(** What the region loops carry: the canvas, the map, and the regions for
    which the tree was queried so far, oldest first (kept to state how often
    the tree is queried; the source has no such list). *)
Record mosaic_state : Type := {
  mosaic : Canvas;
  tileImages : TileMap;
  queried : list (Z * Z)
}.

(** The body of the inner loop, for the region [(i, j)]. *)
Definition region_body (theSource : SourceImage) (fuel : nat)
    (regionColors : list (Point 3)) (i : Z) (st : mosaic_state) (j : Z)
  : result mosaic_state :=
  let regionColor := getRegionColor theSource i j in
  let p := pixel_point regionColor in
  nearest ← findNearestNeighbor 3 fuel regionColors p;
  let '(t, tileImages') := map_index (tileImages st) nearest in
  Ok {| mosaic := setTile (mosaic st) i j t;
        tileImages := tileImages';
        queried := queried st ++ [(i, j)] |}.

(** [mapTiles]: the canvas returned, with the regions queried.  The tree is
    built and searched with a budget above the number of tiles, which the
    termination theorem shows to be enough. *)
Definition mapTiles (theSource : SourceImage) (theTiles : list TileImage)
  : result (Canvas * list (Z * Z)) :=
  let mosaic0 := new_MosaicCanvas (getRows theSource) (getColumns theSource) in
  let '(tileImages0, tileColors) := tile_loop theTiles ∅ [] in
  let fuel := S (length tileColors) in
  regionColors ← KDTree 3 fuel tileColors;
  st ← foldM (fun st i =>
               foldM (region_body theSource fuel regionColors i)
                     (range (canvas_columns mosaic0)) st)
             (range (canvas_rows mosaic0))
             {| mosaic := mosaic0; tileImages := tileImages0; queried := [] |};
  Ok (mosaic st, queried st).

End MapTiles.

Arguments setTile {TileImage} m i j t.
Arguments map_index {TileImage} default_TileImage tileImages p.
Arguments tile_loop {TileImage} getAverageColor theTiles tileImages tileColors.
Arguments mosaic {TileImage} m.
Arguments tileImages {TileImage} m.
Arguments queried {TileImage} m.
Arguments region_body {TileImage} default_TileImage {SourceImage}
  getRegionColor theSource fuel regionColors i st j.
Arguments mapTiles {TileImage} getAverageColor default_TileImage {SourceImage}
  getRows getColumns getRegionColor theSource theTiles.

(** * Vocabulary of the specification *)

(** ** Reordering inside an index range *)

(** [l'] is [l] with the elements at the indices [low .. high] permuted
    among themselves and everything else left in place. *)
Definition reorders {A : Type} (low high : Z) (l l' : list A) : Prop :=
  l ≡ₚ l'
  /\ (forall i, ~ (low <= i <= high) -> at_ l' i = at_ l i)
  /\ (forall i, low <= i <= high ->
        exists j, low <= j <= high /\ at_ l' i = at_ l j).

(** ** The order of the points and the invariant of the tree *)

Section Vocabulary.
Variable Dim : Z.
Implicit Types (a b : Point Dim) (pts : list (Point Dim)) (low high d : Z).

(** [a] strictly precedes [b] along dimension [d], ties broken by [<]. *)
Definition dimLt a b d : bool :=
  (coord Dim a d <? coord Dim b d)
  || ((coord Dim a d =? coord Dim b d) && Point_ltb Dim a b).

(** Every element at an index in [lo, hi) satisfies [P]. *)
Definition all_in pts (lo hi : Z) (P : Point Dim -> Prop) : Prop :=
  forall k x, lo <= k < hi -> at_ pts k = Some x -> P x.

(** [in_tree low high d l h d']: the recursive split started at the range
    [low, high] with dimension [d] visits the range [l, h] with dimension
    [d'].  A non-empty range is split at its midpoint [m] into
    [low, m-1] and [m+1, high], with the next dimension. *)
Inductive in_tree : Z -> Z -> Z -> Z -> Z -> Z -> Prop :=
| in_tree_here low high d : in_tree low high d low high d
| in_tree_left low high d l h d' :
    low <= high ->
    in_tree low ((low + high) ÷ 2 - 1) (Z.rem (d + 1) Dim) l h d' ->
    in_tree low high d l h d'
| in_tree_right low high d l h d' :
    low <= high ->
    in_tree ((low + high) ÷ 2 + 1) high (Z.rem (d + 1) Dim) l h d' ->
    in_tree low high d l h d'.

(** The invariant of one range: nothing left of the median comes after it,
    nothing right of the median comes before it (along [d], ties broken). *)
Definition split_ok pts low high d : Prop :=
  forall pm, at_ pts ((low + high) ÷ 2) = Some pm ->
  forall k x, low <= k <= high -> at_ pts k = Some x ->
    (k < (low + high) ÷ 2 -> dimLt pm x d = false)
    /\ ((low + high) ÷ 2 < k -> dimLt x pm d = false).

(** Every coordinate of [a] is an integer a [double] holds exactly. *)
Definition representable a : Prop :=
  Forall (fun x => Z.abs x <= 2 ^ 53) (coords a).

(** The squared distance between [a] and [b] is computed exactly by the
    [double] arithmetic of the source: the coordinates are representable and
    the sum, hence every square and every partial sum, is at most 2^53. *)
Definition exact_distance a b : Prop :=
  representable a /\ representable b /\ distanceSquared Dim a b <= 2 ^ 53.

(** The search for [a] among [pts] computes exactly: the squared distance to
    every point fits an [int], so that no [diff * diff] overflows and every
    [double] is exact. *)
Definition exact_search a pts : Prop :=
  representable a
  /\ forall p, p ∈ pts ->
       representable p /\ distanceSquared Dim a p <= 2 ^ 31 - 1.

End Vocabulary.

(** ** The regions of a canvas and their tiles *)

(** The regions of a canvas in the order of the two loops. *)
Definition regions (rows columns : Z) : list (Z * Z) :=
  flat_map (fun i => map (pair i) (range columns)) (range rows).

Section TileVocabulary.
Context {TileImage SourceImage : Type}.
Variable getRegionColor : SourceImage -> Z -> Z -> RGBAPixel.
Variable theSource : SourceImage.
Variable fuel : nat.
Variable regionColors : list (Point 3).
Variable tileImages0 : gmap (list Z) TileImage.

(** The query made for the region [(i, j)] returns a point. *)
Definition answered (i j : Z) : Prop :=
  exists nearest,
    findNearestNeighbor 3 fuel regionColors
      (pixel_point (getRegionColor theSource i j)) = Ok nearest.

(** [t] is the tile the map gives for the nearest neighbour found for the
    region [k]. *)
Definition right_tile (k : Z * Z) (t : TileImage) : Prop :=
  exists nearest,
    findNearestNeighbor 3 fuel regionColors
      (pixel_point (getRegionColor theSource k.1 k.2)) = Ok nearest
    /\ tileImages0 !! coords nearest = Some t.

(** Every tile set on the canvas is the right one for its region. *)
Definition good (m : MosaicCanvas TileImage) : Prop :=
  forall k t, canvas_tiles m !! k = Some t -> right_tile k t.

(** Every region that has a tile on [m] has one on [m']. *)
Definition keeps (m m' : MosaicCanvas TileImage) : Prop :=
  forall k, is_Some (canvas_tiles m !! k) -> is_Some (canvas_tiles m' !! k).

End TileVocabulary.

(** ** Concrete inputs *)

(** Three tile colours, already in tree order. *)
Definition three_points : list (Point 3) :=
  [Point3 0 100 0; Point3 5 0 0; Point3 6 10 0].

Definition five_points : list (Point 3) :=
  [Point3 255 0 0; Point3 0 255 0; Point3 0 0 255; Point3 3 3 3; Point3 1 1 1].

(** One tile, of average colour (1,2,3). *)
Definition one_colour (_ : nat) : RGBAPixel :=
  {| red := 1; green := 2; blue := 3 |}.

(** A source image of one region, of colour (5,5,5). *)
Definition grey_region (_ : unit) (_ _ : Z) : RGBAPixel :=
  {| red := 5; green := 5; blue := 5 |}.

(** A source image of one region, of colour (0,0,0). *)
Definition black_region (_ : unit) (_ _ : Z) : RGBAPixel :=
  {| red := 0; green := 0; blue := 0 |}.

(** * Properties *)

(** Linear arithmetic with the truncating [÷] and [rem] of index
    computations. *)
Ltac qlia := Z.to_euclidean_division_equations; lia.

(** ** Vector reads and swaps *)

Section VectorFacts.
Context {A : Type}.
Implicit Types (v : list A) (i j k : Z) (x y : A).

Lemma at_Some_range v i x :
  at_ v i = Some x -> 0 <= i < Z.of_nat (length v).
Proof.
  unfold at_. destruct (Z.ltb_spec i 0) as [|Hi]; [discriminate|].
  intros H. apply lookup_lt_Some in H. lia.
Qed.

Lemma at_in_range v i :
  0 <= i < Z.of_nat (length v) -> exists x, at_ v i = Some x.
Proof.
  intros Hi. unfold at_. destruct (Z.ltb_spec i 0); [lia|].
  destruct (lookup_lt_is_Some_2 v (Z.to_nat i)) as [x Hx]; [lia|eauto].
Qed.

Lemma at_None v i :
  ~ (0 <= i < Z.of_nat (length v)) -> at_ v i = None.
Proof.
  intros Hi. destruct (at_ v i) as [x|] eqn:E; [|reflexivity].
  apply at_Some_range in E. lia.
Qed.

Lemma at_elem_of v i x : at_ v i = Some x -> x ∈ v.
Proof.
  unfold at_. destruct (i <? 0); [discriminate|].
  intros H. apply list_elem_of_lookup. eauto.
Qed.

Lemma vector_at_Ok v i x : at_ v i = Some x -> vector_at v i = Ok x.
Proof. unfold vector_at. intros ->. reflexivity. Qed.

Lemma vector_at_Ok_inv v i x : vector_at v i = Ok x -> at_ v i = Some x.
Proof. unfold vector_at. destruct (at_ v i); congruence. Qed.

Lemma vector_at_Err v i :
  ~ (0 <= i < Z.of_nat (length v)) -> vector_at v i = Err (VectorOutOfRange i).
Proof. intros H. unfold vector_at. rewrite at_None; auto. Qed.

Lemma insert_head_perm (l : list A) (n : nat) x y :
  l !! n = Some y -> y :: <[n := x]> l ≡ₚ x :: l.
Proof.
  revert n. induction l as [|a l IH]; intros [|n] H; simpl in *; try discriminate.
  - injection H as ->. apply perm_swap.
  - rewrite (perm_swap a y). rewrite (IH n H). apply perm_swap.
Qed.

==

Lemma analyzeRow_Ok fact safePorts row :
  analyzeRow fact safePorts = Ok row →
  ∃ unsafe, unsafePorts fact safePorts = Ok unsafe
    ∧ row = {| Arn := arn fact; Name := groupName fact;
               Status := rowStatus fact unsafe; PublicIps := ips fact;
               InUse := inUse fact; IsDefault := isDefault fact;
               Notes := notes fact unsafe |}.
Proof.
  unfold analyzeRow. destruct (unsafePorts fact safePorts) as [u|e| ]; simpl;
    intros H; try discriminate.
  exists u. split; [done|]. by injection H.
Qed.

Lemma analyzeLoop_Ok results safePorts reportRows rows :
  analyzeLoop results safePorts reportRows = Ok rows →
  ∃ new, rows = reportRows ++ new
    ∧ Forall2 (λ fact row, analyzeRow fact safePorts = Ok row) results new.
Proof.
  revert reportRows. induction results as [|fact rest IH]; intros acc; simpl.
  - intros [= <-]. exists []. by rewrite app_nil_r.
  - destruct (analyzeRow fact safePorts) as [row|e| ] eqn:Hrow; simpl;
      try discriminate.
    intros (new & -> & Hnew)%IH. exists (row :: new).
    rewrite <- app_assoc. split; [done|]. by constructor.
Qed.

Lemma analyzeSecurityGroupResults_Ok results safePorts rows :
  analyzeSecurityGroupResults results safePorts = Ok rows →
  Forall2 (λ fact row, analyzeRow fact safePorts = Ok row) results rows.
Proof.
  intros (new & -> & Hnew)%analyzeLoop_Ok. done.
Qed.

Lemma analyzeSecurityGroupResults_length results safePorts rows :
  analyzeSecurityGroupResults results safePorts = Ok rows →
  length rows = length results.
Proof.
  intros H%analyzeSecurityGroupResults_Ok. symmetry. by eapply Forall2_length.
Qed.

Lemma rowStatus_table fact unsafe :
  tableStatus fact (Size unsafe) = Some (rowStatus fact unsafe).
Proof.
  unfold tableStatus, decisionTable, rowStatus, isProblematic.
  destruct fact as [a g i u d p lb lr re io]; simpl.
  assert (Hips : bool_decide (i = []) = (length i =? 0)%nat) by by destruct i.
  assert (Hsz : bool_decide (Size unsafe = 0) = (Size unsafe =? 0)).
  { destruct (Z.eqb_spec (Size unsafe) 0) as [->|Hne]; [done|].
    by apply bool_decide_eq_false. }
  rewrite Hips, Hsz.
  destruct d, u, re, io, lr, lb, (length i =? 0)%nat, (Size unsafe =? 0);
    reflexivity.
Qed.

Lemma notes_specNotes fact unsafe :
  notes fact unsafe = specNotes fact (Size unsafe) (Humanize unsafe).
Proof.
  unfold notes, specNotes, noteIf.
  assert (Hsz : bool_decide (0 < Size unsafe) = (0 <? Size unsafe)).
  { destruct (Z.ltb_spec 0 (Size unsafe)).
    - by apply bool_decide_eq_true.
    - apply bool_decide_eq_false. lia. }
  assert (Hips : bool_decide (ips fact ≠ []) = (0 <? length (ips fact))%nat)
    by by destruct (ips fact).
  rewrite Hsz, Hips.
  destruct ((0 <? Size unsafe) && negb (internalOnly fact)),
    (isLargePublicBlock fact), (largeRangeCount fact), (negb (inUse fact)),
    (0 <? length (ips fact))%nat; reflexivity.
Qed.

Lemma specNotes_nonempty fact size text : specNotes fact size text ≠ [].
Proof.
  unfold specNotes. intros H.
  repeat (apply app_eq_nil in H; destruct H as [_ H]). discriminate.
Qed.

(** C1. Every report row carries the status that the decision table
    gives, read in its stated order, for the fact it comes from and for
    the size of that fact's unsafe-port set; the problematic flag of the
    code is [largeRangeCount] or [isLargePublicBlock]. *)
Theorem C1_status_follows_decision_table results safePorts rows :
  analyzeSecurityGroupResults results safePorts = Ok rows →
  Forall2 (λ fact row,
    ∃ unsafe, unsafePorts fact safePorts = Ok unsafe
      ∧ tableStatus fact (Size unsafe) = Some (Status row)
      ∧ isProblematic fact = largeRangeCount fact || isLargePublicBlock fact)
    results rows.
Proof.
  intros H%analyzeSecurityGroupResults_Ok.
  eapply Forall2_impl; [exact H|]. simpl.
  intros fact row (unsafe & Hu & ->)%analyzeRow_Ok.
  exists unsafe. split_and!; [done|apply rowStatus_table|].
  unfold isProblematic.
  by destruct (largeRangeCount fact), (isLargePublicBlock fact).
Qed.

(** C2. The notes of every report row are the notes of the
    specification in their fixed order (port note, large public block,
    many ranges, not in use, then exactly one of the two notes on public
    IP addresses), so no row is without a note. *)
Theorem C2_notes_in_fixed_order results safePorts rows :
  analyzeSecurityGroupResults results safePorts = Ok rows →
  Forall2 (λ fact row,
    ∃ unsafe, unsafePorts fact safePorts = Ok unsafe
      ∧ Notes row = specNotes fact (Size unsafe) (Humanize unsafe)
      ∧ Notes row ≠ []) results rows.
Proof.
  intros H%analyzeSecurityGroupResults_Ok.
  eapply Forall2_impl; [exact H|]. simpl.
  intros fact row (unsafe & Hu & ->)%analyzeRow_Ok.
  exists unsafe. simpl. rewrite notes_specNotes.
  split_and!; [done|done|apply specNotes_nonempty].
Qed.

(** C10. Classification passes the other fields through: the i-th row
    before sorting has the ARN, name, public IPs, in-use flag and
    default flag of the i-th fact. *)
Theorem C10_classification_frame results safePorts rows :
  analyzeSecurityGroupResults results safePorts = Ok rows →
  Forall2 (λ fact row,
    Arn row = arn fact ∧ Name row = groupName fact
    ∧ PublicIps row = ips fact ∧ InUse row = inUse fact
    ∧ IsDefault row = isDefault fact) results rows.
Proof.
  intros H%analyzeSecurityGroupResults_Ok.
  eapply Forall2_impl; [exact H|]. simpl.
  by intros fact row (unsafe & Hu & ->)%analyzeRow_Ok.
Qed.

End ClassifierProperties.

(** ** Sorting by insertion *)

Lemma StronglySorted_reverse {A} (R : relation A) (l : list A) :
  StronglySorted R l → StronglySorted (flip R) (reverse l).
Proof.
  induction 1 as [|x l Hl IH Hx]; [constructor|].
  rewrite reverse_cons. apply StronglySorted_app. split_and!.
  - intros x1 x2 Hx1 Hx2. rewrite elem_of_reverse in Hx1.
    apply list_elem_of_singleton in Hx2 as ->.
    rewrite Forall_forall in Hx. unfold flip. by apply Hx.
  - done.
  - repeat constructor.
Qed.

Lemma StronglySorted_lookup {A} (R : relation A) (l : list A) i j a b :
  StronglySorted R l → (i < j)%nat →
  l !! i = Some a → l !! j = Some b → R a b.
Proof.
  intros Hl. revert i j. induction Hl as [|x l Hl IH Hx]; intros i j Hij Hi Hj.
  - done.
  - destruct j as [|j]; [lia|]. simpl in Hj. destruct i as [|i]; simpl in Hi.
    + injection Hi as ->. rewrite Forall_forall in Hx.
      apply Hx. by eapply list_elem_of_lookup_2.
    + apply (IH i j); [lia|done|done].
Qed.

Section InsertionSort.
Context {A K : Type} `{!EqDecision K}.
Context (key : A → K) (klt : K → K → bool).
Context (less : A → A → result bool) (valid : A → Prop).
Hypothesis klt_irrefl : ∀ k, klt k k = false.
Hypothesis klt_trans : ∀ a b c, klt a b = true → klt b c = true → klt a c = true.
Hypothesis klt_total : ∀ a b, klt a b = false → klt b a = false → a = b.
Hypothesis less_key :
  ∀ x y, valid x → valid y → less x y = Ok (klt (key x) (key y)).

> Your assignment:
Could you transcribe the entries above word for word, from the line with "analyzeRow fact safePorts = Ok row →" down to the line with "unfold analyzeRow. destruct", keeping both?

> Answer for the task:
  analyzeRow fact safePorts = Ok row →
  ∃ unsafe, unsafePorts fact safePorts = Ok unsafe
    ∧ row = {| Arn := arn fact; Name := groupName fact;
               Status := rowStatus fact unsafe; PublicIps := ips fact;
               InUse := inUse fact; IsDefault := isDefault fact;
               Notes := notes fact unsafe |}.
Proof.
  unfold analyzeRow. destruct (unsafePorts fact safePorts) as [u|e| ]; simpl;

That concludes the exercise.